All of the data below is to be copied again without changes.
..........
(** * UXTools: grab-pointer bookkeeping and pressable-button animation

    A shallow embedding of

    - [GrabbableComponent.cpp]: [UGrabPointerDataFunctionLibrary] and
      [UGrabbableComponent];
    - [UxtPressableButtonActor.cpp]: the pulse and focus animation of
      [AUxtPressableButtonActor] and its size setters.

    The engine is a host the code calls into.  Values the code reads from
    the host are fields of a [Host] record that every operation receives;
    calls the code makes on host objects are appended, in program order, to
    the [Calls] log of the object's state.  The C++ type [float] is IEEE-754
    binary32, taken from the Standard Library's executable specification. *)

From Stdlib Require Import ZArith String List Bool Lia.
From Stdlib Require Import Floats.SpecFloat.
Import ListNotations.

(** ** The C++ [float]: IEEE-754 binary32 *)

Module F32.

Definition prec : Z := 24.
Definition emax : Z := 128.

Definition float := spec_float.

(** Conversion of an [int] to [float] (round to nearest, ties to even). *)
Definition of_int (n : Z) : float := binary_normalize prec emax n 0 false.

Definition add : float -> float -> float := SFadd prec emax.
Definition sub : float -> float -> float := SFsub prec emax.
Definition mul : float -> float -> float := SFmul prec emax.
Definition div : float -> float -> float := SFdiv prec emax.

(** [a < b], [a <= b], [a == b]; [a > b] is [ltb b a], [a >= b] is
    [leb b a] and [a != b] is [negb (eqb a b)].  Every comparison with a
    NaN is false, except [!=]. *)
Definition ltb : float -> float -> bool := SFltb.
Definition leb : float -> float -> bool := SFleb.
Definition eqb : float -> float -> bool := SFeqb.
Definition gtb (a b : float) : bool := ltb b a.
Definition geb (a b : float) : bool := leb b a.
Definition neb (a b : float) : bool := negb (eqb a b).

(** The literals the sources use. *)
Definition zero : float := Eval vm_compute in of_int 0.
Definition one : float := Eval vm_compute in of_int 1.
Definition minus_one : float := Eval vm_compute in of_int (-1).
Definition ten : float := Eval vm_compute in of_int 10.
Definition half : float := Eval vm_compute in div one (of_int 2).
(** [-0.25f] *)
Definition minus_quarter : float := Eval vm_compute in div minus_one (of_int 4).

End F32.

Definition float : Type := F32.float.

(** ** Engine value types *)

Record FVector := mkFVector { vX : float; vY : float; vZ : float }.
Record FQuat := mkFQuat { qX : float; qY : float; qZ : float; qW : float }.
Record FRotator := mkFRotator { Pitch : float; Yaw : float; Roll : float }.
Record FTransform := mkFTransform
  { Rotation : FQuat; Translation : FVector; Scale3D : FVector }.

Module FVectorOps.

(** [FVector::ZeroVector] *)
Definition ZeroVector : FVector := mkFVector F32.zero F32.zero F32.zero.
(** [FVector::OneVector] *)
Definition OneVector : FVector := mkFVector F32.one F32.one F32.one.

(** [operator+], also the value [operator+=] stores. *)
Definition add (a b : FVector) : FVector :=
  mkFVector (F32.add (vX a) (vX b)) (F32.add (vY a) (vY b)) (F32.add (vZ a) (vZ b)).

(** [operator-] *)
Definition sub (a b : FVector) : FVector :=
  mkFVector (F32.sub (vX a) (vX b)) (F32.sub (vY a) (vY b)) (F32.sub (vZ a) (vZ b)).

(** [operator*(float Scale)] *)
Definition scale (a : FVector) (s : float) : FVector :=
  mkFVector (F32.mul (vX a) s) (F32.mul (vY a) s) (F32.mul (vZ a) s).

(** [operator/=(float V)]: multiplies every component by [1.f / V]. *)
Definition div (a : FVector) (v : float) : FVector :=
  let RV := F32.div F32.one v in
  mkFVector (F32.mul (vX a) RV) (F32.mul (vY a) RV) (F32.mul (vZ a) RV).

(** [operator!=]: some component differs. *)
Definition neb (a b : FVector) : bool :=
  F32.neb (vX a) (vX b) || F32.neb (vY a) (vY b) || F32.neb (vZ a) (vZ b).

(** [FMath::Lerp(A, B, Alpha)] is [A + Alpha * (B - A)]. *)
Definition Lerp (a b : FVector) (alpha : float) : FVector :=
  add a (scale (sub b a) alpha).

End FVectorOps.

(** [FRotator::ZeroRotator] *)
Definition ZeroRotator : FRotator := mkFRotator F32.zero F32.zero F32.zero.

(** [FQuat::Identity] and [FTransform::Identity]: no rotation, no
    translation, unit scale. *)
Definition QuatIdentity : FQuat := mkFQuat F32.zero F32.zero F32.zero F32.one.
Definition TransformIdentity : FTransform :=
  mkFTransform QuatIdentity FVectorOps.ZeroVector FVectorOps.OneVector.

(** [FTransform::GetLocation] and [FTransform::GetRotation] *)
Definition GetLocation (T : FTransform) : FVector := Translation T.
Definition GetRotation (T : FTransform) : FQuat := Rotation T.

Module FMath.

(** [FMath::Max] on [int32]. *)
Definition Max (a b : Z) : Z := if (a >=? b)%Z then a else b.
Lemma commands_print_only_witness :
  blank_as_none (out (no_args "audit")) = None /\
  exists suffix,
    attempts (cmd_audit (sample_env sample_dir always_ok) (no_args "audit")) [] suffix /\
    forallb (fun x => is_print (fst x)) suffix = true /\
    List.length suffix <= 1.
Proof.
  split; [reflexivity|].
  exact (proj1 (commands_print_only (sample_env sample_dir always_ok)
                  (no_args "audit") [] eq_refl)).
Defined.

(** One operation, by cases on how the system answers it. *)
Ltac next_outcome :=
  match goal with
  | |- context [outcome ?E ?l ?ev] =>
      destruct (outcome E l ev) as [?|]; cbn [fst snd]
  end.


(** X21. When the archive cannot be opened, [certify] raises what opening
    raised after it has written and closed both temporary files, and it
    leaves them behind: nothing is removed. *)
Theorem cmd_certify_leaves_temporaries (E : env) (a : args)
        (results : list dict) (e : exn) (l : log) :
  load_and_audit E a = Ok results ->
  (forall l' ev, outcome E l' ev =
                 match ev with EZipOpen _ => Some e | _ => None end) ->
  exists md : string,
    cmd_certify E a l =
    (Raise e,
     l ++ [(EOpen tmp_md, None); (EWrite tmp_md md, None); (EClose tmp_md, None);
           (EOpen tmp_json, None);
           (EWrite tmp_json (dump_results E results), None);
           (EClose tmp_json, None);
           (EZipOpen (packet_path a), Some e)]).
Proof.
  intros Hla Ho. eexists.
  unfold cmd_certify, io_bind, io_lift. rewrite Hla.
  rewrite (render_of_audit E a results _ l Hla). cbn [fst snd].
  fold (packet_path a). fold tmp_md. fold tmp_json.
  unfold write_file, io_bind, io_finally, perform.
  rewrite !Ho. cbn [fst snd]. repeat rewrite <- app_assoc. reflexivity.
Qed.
..........
_Exercise response_
(** * UXTools: grab-pointer bookkeeping and pressable-button animation

    A shallow embedding of

    - [GrabbableComponent.cpp]: [UGrabPointerDataFunctionLibrary] and
      [UGrabbableComponent];
    - [UxtPressableButtonActor.cpp]: the pulse and focus animation of
      [AUxtPressableButtonActor] and its size setters.

    The engine is a host the code calls into.  Values the code reads from
    the host are fields of a [Host] record that every operation receives;
    calls the code makes on host objects are appended, in program order, to
    the [Calls] log of the object's state.  The C++ type [float] is IEEE-754
    binary32, taken from the Standard Library's executable specification. *)

From Stdlib Require Import ZArith String List Bool Lia.
From Stdlib Require Import Floats.SpecFloat.
Import ListNotations.

(** ** The C++ [float]: IEEE-754 binary32 *)

Module F32.

Definition prec : Z := 24.
Definition emax : Z := 128.

Definition float := spec_float.

(** Conversion of an [int] to [float] (round to nearest, ties to even). *)
Definition of_int (n : Z) : float := binary_normalize prec emax n 0 false.

Definition add : float -> float -> float := SFadd prec emax.
Definition sub : float -> float -> float := SFsub prec emax.
Definition mul : float -> float -> float := SFmul prec emax.
Definition div : float -> float -> float := SFdiv prec emax.

(** [a < b], [a <= b], [a == b]; [a > b] is [ltb b a], [a >= b] is
    [leb b a] and [a != b] is [negb (eqb a b)].  Every comparison with a
    NaN is false, except [!=]. *)
Definition ltb : float -> float -> bool := SFltb.
Definition leb : float -> float -> bool := SFleb.
Definition eqb : float -> float -> bool := SFeqb.
Definition gtb (a b : float) : bool := ltb b a.
Definition geb (a b : float) : bool := leb b a.
Definition neb (a b : float) : bool := negb (eqb a b).

(** The literals the sources use. *)
Definition zero : float := Eval vm_compute in of_int 0.
Definition one : float := Eval vm_compute in of_int 1.
Definition minus_one : float := Eval vm_compute in of_int (-1).
Definition ten : float := Eval vm_compute in of_int 10.
Definition half : float := Eval vm_compute in div one (of_int 2).
(** [-0.25f] *)
Definition minus_quarter : float := Eval vm_compute in div minus_one (of_int 4).

End F32.

Definition float : Type := F32.float.

(** ** Engine value types *)

Record FVector := mkFVector { vX : float; vY : float; vZ : float }.
Record FQuat := mkFQuat { qX : float; qY : float; qZ : float; qW : float }.
Record FRotator := mkFRotator { Pitch : float; Yaw : float; Roll : float }.
Record FTransform := mkFTransform
  { Rotation : FQuat; Translation : FVector; Scale3D : FVector }.

Module FVectorOps.

(** [FVector::ZeroVector] *)
Definition ZeroVector : FVector := mkFVector F32.zero F32.zero F32.zero.
(** [FVector::OneVector] *)
Definition OneVector : FVector := mkFVector F32.one F32.one F32.one.

(** [operator+], also the value [operator+=] stores. *)
Definition add (a b : FVector) : FVector :=
  mkFVector (F32.add (vX a) (vX b)) (F32.add (vY a) (vY b)) (F32.add (vZ a) (vZ b)).

(** [operator-] *)
Definition sub (a b : FVector) : FVector :=
  mkFVector (F32.sub (vX a) (vX b)) (F32.sub (vY a) (vY b)) (F32.sub (vZ a) (vZ b)).

(** [operator*(float Scale)] *)
Definition scale (a : FVector) (s : float) : FVector :=
  mkFVector (F32.mul (vX a) s) (F32.mul (vY a) s) (F32.mul (vZ a) s).

(** [operator/=(float V)]: multiplies every component by [1.f / V]. *)
Definition div (a : FVector) (v : float) : FVector :=
  let RV := F32.div F32.one v in
  mkFVector (F32.mul (vX a) RV) (F32.mul (vY a) RV) (F32.mul (vZ a) RV).

(** [operator!=]: some component differs. *)
Definition neb (a b : FVector) : bool :=
  F32.neb (vX a) (vX b) || F32.neb (vY a) (vY b) || F32.neb (vZ a) (vZ b).

(** [FMath::Lerp(A, B, Alpha)] is [A + Alpha * (B - A)]. *)
Definition Lerp (a b : FVector) (alpha : float) : FVector :=
  add a (scale (sub b a) alpha).

End FVectorOps.

(** [FRotator::ZeroRotator] *)
Definition ZeroRotator : FRotator := mkFRotator F32.zero F32.zero F32.zero.

(** [FQuat::Identity] and [FTransform::Identity]: no rotation, no
    translation, unit scale. *)
Definition QuatIdentity : FQuat := mkFQuat F32.zero F32.zero F32.zero F32.one.
Definition TransformIdentity : FTransform :=
  mkFTransform QuatIdentity FVectorOps.ZeroVector FVectorOps.OneVector.

(** [FTransform::GetLocation] and [FTransform::GetRotation] *)
Definition GetLocation (T : FTransform) : FVector := Translation T.
Definition GetRotation (T : FTransform) : FQuat := Rotation T.

Module FMath.

(** [FMath::Max] on [int32]. *)
Definition Max (a b : Z) : Z := if (a >=? b)%Z then a else b.
Lemma commands_print_only_witness :
  blank_as_none (out (no_args "audit")) = None /\
  exists suffix,
    attempts (cmd_audit (sample_env sample_dir always_ok) (no_args "audit")) [] suffix /\
    forallb (fun x => is_print (fst x)) suffix = true /\
    List.length suffix <= 1.
Proof.
  split; [reflexivity|].
  exact (proj1 (commands_print_only (sample_env sample_dir always_ok)
                  (no_args "audit") [] eq_refl)).
Defined.

(** One operation, by cases on how the system answers it. *)
Ltac next_outcome :=
  match goal with
  | |- context [outcome ?E ?l ?ev] =>
      destruct (outcome E l ev) as [?|]; cbn [fst snd]
  end.


(** X21. When the archive cannot be opened, [certify] raises what opening
    raised after it has written and closed both temporary files, and it
    leaves them behind: nothing is removed. *)
Theorem cmd_certify_leaves_temporaries (E : env) (a : args)
        (results : list dict) (e : exn) (l : log) :
  load_and_audit E a = Ok results ->
  (forall l' ev, outcome E l' ev =
                 match ev with EZipOpen _ => Some e | _ => None end) ->
  exists md : string,
    cmd_certify E a l =
    (Raise e,
     l ++ [(EOpen tmp_md, None); (EWrite tmp_md md, None); (EClose tmp_md, None);
           (EOpen tmp_json, None);
           (EWrite tmp_json (dump_results E results), None);
           (EClose tmp_json, None);
           (EZipOpen (packet_path a), Some e)]).
Proof.
  intros Hla Ho. eexists.
  unfold cmd_certify, io_bind, io_lift. rewrite Hla.
  rewrite (render_of_audit E a results _ l Hla). cbn [fst snd].
  fold (packet_path a). fold tmp_md. fold tmp_json.
  unfold write_file, io_bind, io_finally, perform.
  rewrite !Ho. cbn [fst snd]. repeat rewrite <- app_assoc. reflexivity.
Qed.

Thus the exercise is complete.